Leo constellation lies in the northern sky. It is one of the zodiac constellations and one of the largest constellations in the sky. Leo represents the lion and is usually associated with the Nemean lion in Greek mythology. Its symbol is ♌. The constellation was first catalogued by the Greek astronomer Ptolemy in the 2nd century, along with all the other constellations of the zodiac.
Leo constellation is home to the bright stars Regulus and Denebola, the nearby star Wolf 359, and to a number of famous deep sky objects, among them galaxies Messier 65, Messier 66, Messier 95, Messier 96, Messier 105, and NGC 3628.
Legend of Leo Constellation
Leo is one of the oldest constellations in the sky. Archaeological evidence suggests that Mesopotamians had a constellation similar to Leo as early as 4000 BC. The Persians knew the constellation as Shir or Ser, Babylonians called it UR.GU.LA (“the great lion”), Syrians knew it as Aryo, and the Turks as Artan. Babylonians knew the star Regulus as “the star that stands at the Lion’s breast,” or the King Star. Both the constellation and its brightest star were well-known in most ancient cultures.
The Greeks associated Leo with the Nemean lion, the beast killed by Heracles during the first of his twelve labours. Both Eratosthenes and Hyginus wrote that the lion was placed among the constellations because it was the king of beasts. The lion lived in a cave in Nemea, a town located to the south-west of Corinth. It was killing the local inhabitants and could not be killed because its skin could not be pierced by any weapons.
Heracles could not kill the lion with arrows, so he trapped the lion in its cave, grappled with the beast and eventually choked it to death. He used the lion’s claws to cut off its pelt, and then wore the pelt as a cloak, complete with the lion’s head. The cloak both protected Heracles and made him appear even more fearsome.
In the sky, the six bright stars that form the shape of a sickle represent the lion’s head, and the brightest star in the constellation, Regulus (Alpha Leonis), marks the beast’s heart. Another bright star, Denebola (Beta Leonis) marks the tip of the lion’s tail. Algieba (Gamma Leonis) lies on the lion’s neck, even though its name means “the forehead.” Zosma (Delta Leonis) marks the lion’s rump.
How to find the constellation Leo in the sky?
Leo occupies an area of 947 square degrees, making it the third largest of the 12 zodiacal constellations, after Virgo and Aquarius. It is easily recognized as the majestic lion it depicts, while the grouping of six stars forming a backwards question-mark called the “Sickle” produces one of the night sky’s most striking asterisms, apart from the Big Dipper.

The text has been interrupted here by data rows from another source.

Lemma si_put_server s b q r' : gs !! s = Some (b, q) -> server_ok (idents p) s r' b q -> SI (put_server p s r') gc gs.
Proof.
  intros Hg Hok. split; cbn; try apply H.
  - rewrite dom_insert_L, (si_dom_s _ _ _ _ _ H). apply elem_of_dom_2 in Hg. set_solver.
  - intros c1 a b1 q1. destruct (decide (c1 = s)) as [->|Hne]; [rewrite lookup_insert_eq|rewrite lookup_insert_ne by done; apply H].
    intros [= <-] E. by simplify_eq.
Qed.

(** An identity with an owner is not free. *)
Lemma not_free i x (fq : list nat) : idents p !! i = Some x -> x <> zero_identy -> (forall j, j ∈ fq -> idents p !! j = Some zero_identy) -> i ∉ fq.
Proof. intros Hx Hne Hf Hi. apply Hf in Hi. congruence. Qed.

(** The identities after [i] has been freed; it may have been deleted. *)
Definition freed i p' : Prop :=
  (forall j, j <> i -> idents p' !! j = idents p !! j) /\ (idents p' !! i = None \/ idents p' !! i = Some zero_identy) /\
  free_ok NR (idents p') (m_pIdentyBuffer p') /\ (next_ident p' = next_ident p).

Lemma pool_Release_ok i x x1 p1 : idents p !! i = Some x -> x <> zero_identy -> idents p1 !! i = Some x1 -> plain x1 ->
  (forall j, j <> i -> idents p1 !! j = idents p !! j) -> m_pIdentyBuffer p1 = m_pIdentyBuffer p -> next_ident p1 = next_ident p ->
  exists p', pool_Release p1 i = Ret p' /\ freed i p' /\ clients p' = clients p1 /\ servers p' = servers p1.
Proof.
  intros Hx Hne Hx1 [_ Hfr] Hm Hb Hn. destruct (si_free _ _ _ _ _ H) as (fb & fq & Hrb & Hnd & Hf). pose proof (not_free _ _ _ Hx Hne Hf) as Hni.
  unfold pool_Release, look. rewrite Hx1. cbn [go_bind]. rewrite Hfr, andb_false_r, Hb. eexists. split; [done|]. unfold freed. destruct (decide (length fq < NR)%nat) as [Hlt|Hge].
  - destruct (AddData_ok _ _ _ _ Hrb i Hlt) as (rb' & -> & Hrb'). cbn. split_and!; try done.
    + intros j Hj. rewrite lookup_insert_ne by done. by apply Hm.
    + right. apply lookup_insert_eq.
    + exists fb, (fq ++ [i]). split_and!; [done|apply NoDup_app; split_and!; [done|set_solver|apply NoDup_singleton]|].
      intros j [Hj| ->%list_elem_of_singleton]%elem_of_app; [|apply lookup_insert_eq].
      rewrite lookup_insert_ne by (intros ->; done). rewrite Hm by (intros ->; done). by apply Hf.
  - pose proof (rb_max _ _ _ _ Hrb). rewrite (AddData_full _ _ _ _ Hrb) by lia. cbn. split_and!; try done.
    + intros j Hj. rewrite lookup_delete_ne by done. by apply Hm.
    + left. apply lookup_delete_eq.
    + exists fb, fq. split_and!; [done..|]. intros j Hj. rewrite lookup_delete_ne by (intros ->; done). rewrite Hm by (intros ->; done). by apply Hf.
Qed.

Lemma freed_fresh i x p' : idents p !! i = Some x -> freed i p' -> forall j, (next_ident p' <= j)%nat -> idents p' !! j = None.
Proof.
  intros Hx (Hm & _ & _ & Hn) j Hj. rewrite Hn in Hj. pose proof (si_fresh _ _ _ _ _ H j Hj) as E. rewrite Hm; [done|]. intros ->. congruence.
Qed.

(** The rings keep all but [i]. *)
Definition keep_c i gc' : Prop := forall c b q v, gc !! c = Some (b, q, v) -> exists b' q' v', gc' !! c = Some (b', q', v') /\ forall j, j <> i -> j ∈ q -> j ∈ q'.
Definition keep_s i gs' : Prop := forall s b q, gs !! s = Some (b, q) -> exists b' q', gs' !! s = Some (b', q') /\ forall j, j <> i -> j ∈ q -> j ∈ q'.

Lemma keep_c_refl i : keep_c i gc.
Proof. intros c b q v E. eauto 10. Qed.

Lemma keep_s_refl i : keep_s i gs.
Proof. intros c b q E. eauto 10. Qed.

Lemma keep_c_insert i c b q v b' q' v' : gc !! c = Some (b, q, v) -> (forall j, j <> i -> j ∈ q -> j ∈ q') -> keep_c i (<[c := (b', q', v')]> gc).
Proof.
  intros E Hq c1 b1 q1 v1 E1. destruct (decide (c1 = c)) as [->|Hne]; [rewrite lookup_insert_eq; simplify_eq; eauto 10|rewrite lookup_insert_ne by done; eauto 10].
Qed.

Lemma keep_s_insert i s b q b' q' : gs !! s = Some (b, q) -> (forall j, j <> i -> j ∈ q -> j ∈ q') -> keep_s i (<[s := (b', q')]> gs).
Proof.
  intros E Hq c1 b1 q1 E1. destruct (decide (c1 = s)) as [->|Hne]; [rewrite lookup_insert_eq; simplify_eq; eauto 10|rewrite lookup_insert_ne by done; eauto 10].
Qed.
(* ===== verification/Classify.v ===== *)
(** * What is done with a request

    [GR_AccessEvent::ProcessMsg] (proxy/accesslayer.cpp) decides by the command,
    the key and the length of a request whether the proxy answers it itself,
    forwards it to the server of its key, or sends another command to all the
    servers.  The words are compared in the bytes the parser has noted. *)

From S2P Require Import Prelude Gostrings Resp Strconv Redismsg Redisstream Reqkey Ringbuffer Forward.

Inductive handling := HReply (e : redis_err) | HSlots | HRoute | HBroadcast.

(** [info.iCmdLen == n && strNicmp(...)] for a word of [n] letters. *)
Definition is_cmd (mem : Z -> Z) (i : MsgInfo) (w : list Z) : bool := (iCmdLen i =? zlen w) && icmp mem (szCmd i) w.
Definition is_key (mem : Z -> Z) (i : MsgInfo) (w : list Z) : bool := (iKeyLen i =? zlen w) && icmp mem (szKeyStart i) w.

Definition IS_FLUSH (mem : Z -> Z) (i : MsgInfo) : bool := (5 <? iCmdLen i) && icmp mem (szCmd i) (str "flush").
Definition GR_NOT_SRPPORT_CMD (mem : Z -> Z) (i : MsgInfo) : bool := is_cmd mem i (str "select") || IS_FLUSH mem i.
Definition IS_RESET (mem : Z -> Z) (i : MsgInfo) : bool := is_cmd mem i (str "_reset_").
Definition IS_CLUSTER_SLOTS (mem : Z -> Z) (i : MsgInfo) : bool := is_key mem i (str "slots").
Definition IF_CLUSTER_SUPPORT_CMD (mem : Z -> Z) (i : MsgInfo) : bool :=
  IS_CLUSTER_SLOTS mem i || is_key mem i (str "info") || is_key mem i (str "keyslot") || is_key mem i (str "nodes").

(** From the switch on the mode on. *)
Definition handle_keyed (cluster : bool) (mem : Z -> Z) (i : MsgInfo) : handling :=
  let rest := if IS_RESET mem i then HBroadcast else HRoute in
  if cluster && is_cmd mem i (str "cluster") then
    if negb (IF_CLUSTER_SUPPORT_CMD mem i) then HReply REDIS_RSP_UNSPPORT_CMD
    else if IS_CLUSTER_SLOTS mem i then HSlots
    else rest
  else rest.

Definition handling_of (cluster : bool) (m_lLongestReq : Z) (mem : Z -> Z) (i : MsgInfo) : handling :=
  if GR_NOT_SRPPORT_CMD mem i then HReply REDIS_RSP_UNSPPORT_CMD
  else if (iKeyLen i =? 0) || (m_lLongestReq <? iLen i) then
    if m_lLongestReq <? iLen i then HReply REDIS_REQ_TO_LARGE
    else if is_cmd mem i (str "ping") then HReply REDIS_RSP_PONG
    else if IS_RESET mem i then handle_keyed cluster mem i
    else HReply REDIS_RSP_UNSPPORT_CMD
  else handle_keyed cluster mem i.

(** What happens to the request, with the reply to CLUSTER SLOTS (there may be
    none), the server of the key, all the servers, and the command sent to them. *)
Definition action_of (h : handling) (slots : option bytes) (route : option nat) (srv : list (option nat)) (flushdb req : bytes) : action :=
  match h with
  | HReply e => AReply e
  | HSlots => match slots with None => AReply REDIS_RSP_UNSPPORT_CMD | Some d => AData d end
  | HRoute => ARoute route req
  | HBroadcast => ABroadcast srv flushdb
  end.

(** ** The same for the arguments of the request *)

Definition starts_word (cmd w : list Z) : bool := (zlen w <? zlen cmd) && same_word (take (length w) cmd) w.

Definition keyed_args (cluster : bool) (cmd key : list Z) : handling :=
  let rest := if same_word cmd (str "_reset_") then HBroadcast else HRoute in
  if cluster && same_word cmd (str "cluster") then
    if same_word key (str "slots") then HSlots
    else if same_word key (str "info") || same_word key (str "keyslot") || same_word key (str "nodes") then rest
    else HReply REDIS_RSP_UNSPPORT_CMD
  else rest.

Definition handling_args (cluster : bool) (m_lLongestReq : Z) (cmd : list Z) (key : option (list Z)) (len : Z) : handling :=
  if same_word cmd (str "select") || starts_word cmd (str "flush") then HReply REDIS_RSP_UNSPPORT_CMD
  else if m_lLongestReq <? len then HReply REDIS_REQ_TO_LARGE
  else match key with
  | Some key => keyed_args cluster cmd key
  | None => if same_word cmd (str "ping") then HReply REDIS_RSP_PONG
            else if same_word cmd (str "_reset_") then HBroadcast else HReply REDIS_RSP_UNSPPORT_CMD
  end.

Lemma reset_not_cluster cmd : same_word cmd (str "_reset_") = true -> same_word cmd (str "cluster") = false.
Proof.
  destruct cmd as [|x l]; [done|]. unfold same_word. intros [_ H]%andb_true_iff. apply andb_false_iff. right. cbn in *. apply andb_true_iff in H as [H _]. apply andb_false_iff. left.
  by apply orb_true_iff in H as [->%Z.eqb_eq| ->%Z.eqb_eq].
Qed.

Section words.
Context (mem : Z -> Z) (i : MsgInfo) (cmd : list Z).
Hypothesis Hcmd : at_mem mem (szCmd i) cmd.
Hypothesis Hcmd_len : iCmdLen i = zlen cmd.

Lemma is_cmd_args w : is_cmd mem i w = same_word cmd w.
Proof. by apply same_word_at. Qed.

Lemma flush_args : IS_FLUSH mem i = starts_word cmd (str "flush").
Proof.
  unfold IS_FLUSH, starts_word. rewrite Hcmd_len. change (zlen (str "flush")) with 5. destruct (Z.ltb_spec 5 (zlen cmd)) as [H|H]; [|done]. cbn [andb].
  change (length (str "flush")) with 5%nat. assert (zlen (take 5 cmd) = zlen (str "flush")) as Hl by (rewrite zlen_take; change (zlen (str "flush")) with 5; lia).
  unfold same_word. rewrite Hl, Z.eqb_refl. cbn [andb]. apply icmp_at; [done|]. rewrite <- (take_drop 5 cmd) in Hcmd. by apply at_mem_app in Hcmd as [? _].
Qed.

Lemma keyed_ok cluster key : at_mem mem (szKeyStart i) key -> iKeyLen i = zlen key -> handle_keyed cluster mem i = keyed_args cluster cmd key.
Proof.
  intros Hk Hkl. unfold handle_keyed, keyed_args, IF_CLUSTER_SUPPORT_CMD, IS_CLUSTER_SLOTS, IS_RESET. rewrite !is_cmd_args.
  assert (forall w, is_key mem i w = same_word key w) as Hkey.
  { intros w. unfold is_key, same_word. rewrite Hkl. destruct (Z.eqb_spec (zlen key) (zlen w)) as [E|]; [|done]. cbn. by apply icmp_at. }
  rewrite !Hkey. destruct (cluster && _); [|done]. by destruct (same_word key (str "slots")), (same_word key (str "info")), (same_word key (str "keyslot")), (same_word key (str "nodes")).
Qed.

Lemma handling_keyed cluster longest key : at_mem mem (szKeyStart i) key -> iKeyLen i = zlen key -> key <> [] ->
  handling_of cluster longest mem i = handling_args cluster longest cmd (Some key) (iLen i).
Proof.
  intros Hk Hkl Hne. unfold handling_of, handling_args, GR_NOT_SRPPORT_CMD. rewrite !is_cmd_args, flush_args. pose proof (zlen_pos _ Hne).
  rewrite Hkl, (proj2 (Z.eqb_neq _ _)) by lia. cbn [orb]. destruct (_ || _); [done|]. destruct (longest <? iLen i); [done|]. by apply keyed_ok.
Qed.

Lemma handling_keyless cluster longest : iKeyLen i = 0 -> handling_of cluster longest mem i = handling_args cluster longest cmd None (iLen i).
Proof.
  intros Hkl. unfold handling_of, handling_args, GR_NOT_SRPPORT_CMD, handle_keyed, IS_RESET. rewrite !is_cmd_args, flush_args, Hkl. cbn [Z.eqb orb].
  destruct (_ || _); [done|]. destruct (longest <? iLen i); [done|]. destruct (same_word cmd (str "ping")); [done|].
  destruct (same_word cmd (str "_reset_")) eqn:E; [|done]. by rewrite (reset_not_cluster _ E), andb_false_r.
Qed.
End words.

(** ** Requests that arrive in pieces *)

Lemma arrives_last a l mem w : forall e, arrives a e l -> last l = Some (mem, w) -> at_mem mem a (e ++ concat l.*2).
Proof.
  induction l as [|[m1 w1] l IH]; intros e Ha Hl; [done|]. destruct Ha as (_ & Hm & Ha). cbn [fmap list_fmap concat snd]. destruct l as [|y l].
  - injection Hl as <- <-. by rewrite app_nil_r.
  - rewrite app_assoc. by apply IH.
Qed.

Lemma arg_in_mem mem a args i x : at_mem mem a (request args) -> args !! i = Some x -> at_mem mem (arg_at (a + zlen (head_of (zlen args))) args i) x.
Proof.
  intros Hm Hi. rewrite request_eq in Hm. apply at_mem_app in Hm as [_ Hm]. unfold arg_at. rewrite Hi. cbn [default from_option id].
  rewrite <- (take_drop_middle args i x Hi) in Hm at 2. change (x :: drop (S i) args) with ([x] ++ drop (S i) args) in Hm. rewrite !arg_lines_app in Hm.
  apply at_mem_app in Hm as [_ Hm]. apply at_mem_app in Hm as [Hm _]. unfold arg_lines in Hm at 2. cbn [fmap list_fmap concat] in Hm. rewrite app_nil_r in Hm.
  unfold arg_line in Hm. apply at_mem_app in Hm as [_ Hm]. by apply at_mem_app in Hm as [Hm _].
Qed.

(** A request that is too short to have a key. *)
Lemma lines_no_key p cmd xs : 0 < p -> (cmd :: xs) !! key_index cmd = None ->
  has_key (lines_found cmd p (cmd :: xs) nothing_found) 0 0 (arg_at p (cmd :: xs) 0) (zlen cmd).
Proof.
  intros Hp Hk. pose proof (prefix_pos cmd). pose proof (zlen_nonneg cmd). rewrite arg_at_0, lines_found_cons.
  set (b := p + zlen (prefix_of_arg cmd)) in *. change (f_key_line nothing_found) with false. rewrite first_found by lia.
  assert (key_index cmd = 1%nat /\ key_line cmd = 2 \/ key_index cmd = 3%nat /\ key_line cmd = 4) as [[E1 E2]|[E1 E2]]
    by (unfold key_index; destruct (key_line_cases cmd) as [-> | ->]; auto); rewrite E1 in *; rewrite E2.
  - destruct xs as [|x xs]; [done|discriminate Hk].
  - destruct xs as [|x [|y [|z xs]]]; [done| | |discriminate Hk].
    + rewrite lines_found_cons. change (f_key_line (mkFound 0 0 b (zlen cmd) (4 =? 2) 1 4)) with false. rewrite skip_found by lia. done.
    + rewrite (lines_found_cons cmd _ x), (lines_found_cons cmd _ y). change (f_key_line (mkFound 0 0 b (zlen cmd) (4 =? 2) 1 4)) with false. rewrite skip_found by lia.
      change (f_key_line (mkFound 0 0 b (zlen cmd) (4 =? 1 + 1 + 1) (1 + 1) 4)) with false. rewrite skip_found by lia. done.
Qed.

(** C12: The proxy does with a request that has no empty key, in whatever pieces it
    has come into a buffer that stayed where it is, what is to be done by its
    arguments: SELECT and FLUSH commands and requests that are too long
    are refused, PING without a key is answered, [_RESET_] goes to all servers,
    other requests without a key are refused, CLUSTER is restricted in cluster
    mode, and what remains is forwarded; letters count in either case. *)
Theorem request_handled a cmd args l mem w (cluster : bool) (longest : Z) :
  0 < a -> head args = Some cmd -> args !! key_index cmd <> Some [] -> zlen (request args) < 2 ^ 31 ->
  arrives a [] l -> concat l.*2 = request args -> last l = Some (mem, w) ->
  exists s, feed (Init a) l = Ret s /\ nowState (m_Info s) = GR_END /\
    handling_of cluster longest mem (m_Info s) = handling_args cluster longest cmd (args !! key_index cmd) (zlen (request args)).
Proof.
  intros Ha Hc Hk Hs Harr Hl Hlast. destruct (feed_Init a cmd args l Ha Hc Hs Harr Hl) as (s & E & Hst & Hlen & Hf). exists s. split_and!; try done.
  pose proof (arrives_last _ _ _ _ _ Harr Hlast) as Hm. cbn [app] in Hm. rewrite Hl in Hm. rewrite <- Hlen. destruct args as [|x xs]; [done|]. injection Hc as ->.
  pose proof (zlen_nonneg (head_of (zlen (cmd :: xs)))) as Hh. pose proof (arg_in_mem mem a (cmd :: xs) 0 cmd Hm eq_refl) as Hcm.
  destruct ((cmd :: xs) !! key_index cmd) as [key|] eqn:Ek.
  - assert (key <> []) as Hne by (intros ->; done). destruct (lines_key (a + zlen (head_of (zlen (cmd :: xs)))) cmd xs key ltac:(lia) Ek Hne) as (K1 & K2 & K3 & K4).
    unfold all_found in Hf. rewrite <- Hf in K1, K2, K3, K4. pose proof (arg_in_mem mem a (cmd :: xs) _ key Hm Ek) as Hkm. rewrite <- K1 in Hkm. rewrite <- K3 in Hcm. by apply handling_keyed.
  - destruct (lines_no_key (a + zlen (head_of (zlen (cmd :: xs)))) cmd xs ltac:(lia) Ek) as (K1 & K2 & K3 & K4).
    unfold all_found in Hf. rewrite <- Hf in K1, K2, K3, K4. rewrite <- K3 in Hcm. by apply handling_keyless.
Qed.

Lemma request_handled_witness : exists s, feed (Init 1000) set_pieces = Ret s /\ handling_of true 100 (mem_at 1000 (request set_args)) (m_Info s) = HRoute.
Proof.
  destruct (request_handled 1000 (str "SET") set_args set_pieces (mem_at 1000 (request set_args)) (drop 14 (request set_args)) true 100) as (s & E & _ & H);
    [lia|reflexivity|discriminate|vm_compute; reflexivity|exact set_arrives|reflexivity|reflexivity|].
  exists s. split; [exact E|]. rewrite H. vm_compute. reflexivity.
Defined.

Leo is a northern sky constellation visible to observers between latitudes +90 and -65 degrees, and is simple to locate if you follow the Big Dipper’s’pointer stars‘ in the opposite direction from Polaris to an area where Leo can be found between Gemini and Cancer to the west, and Virgo to the east. Other nearby constellations include Hydra and Leo Minor, directly above Leo, as well as Coma Berenices, that is formed from the stars of thelion’s “tail”.
Leo is a winter constellation that is visible in the northern hemisphere from January to June, but rises to prominence around the time of the spring equinox in March. In the southern hemisphere, Leo can be seen during summer and autumn.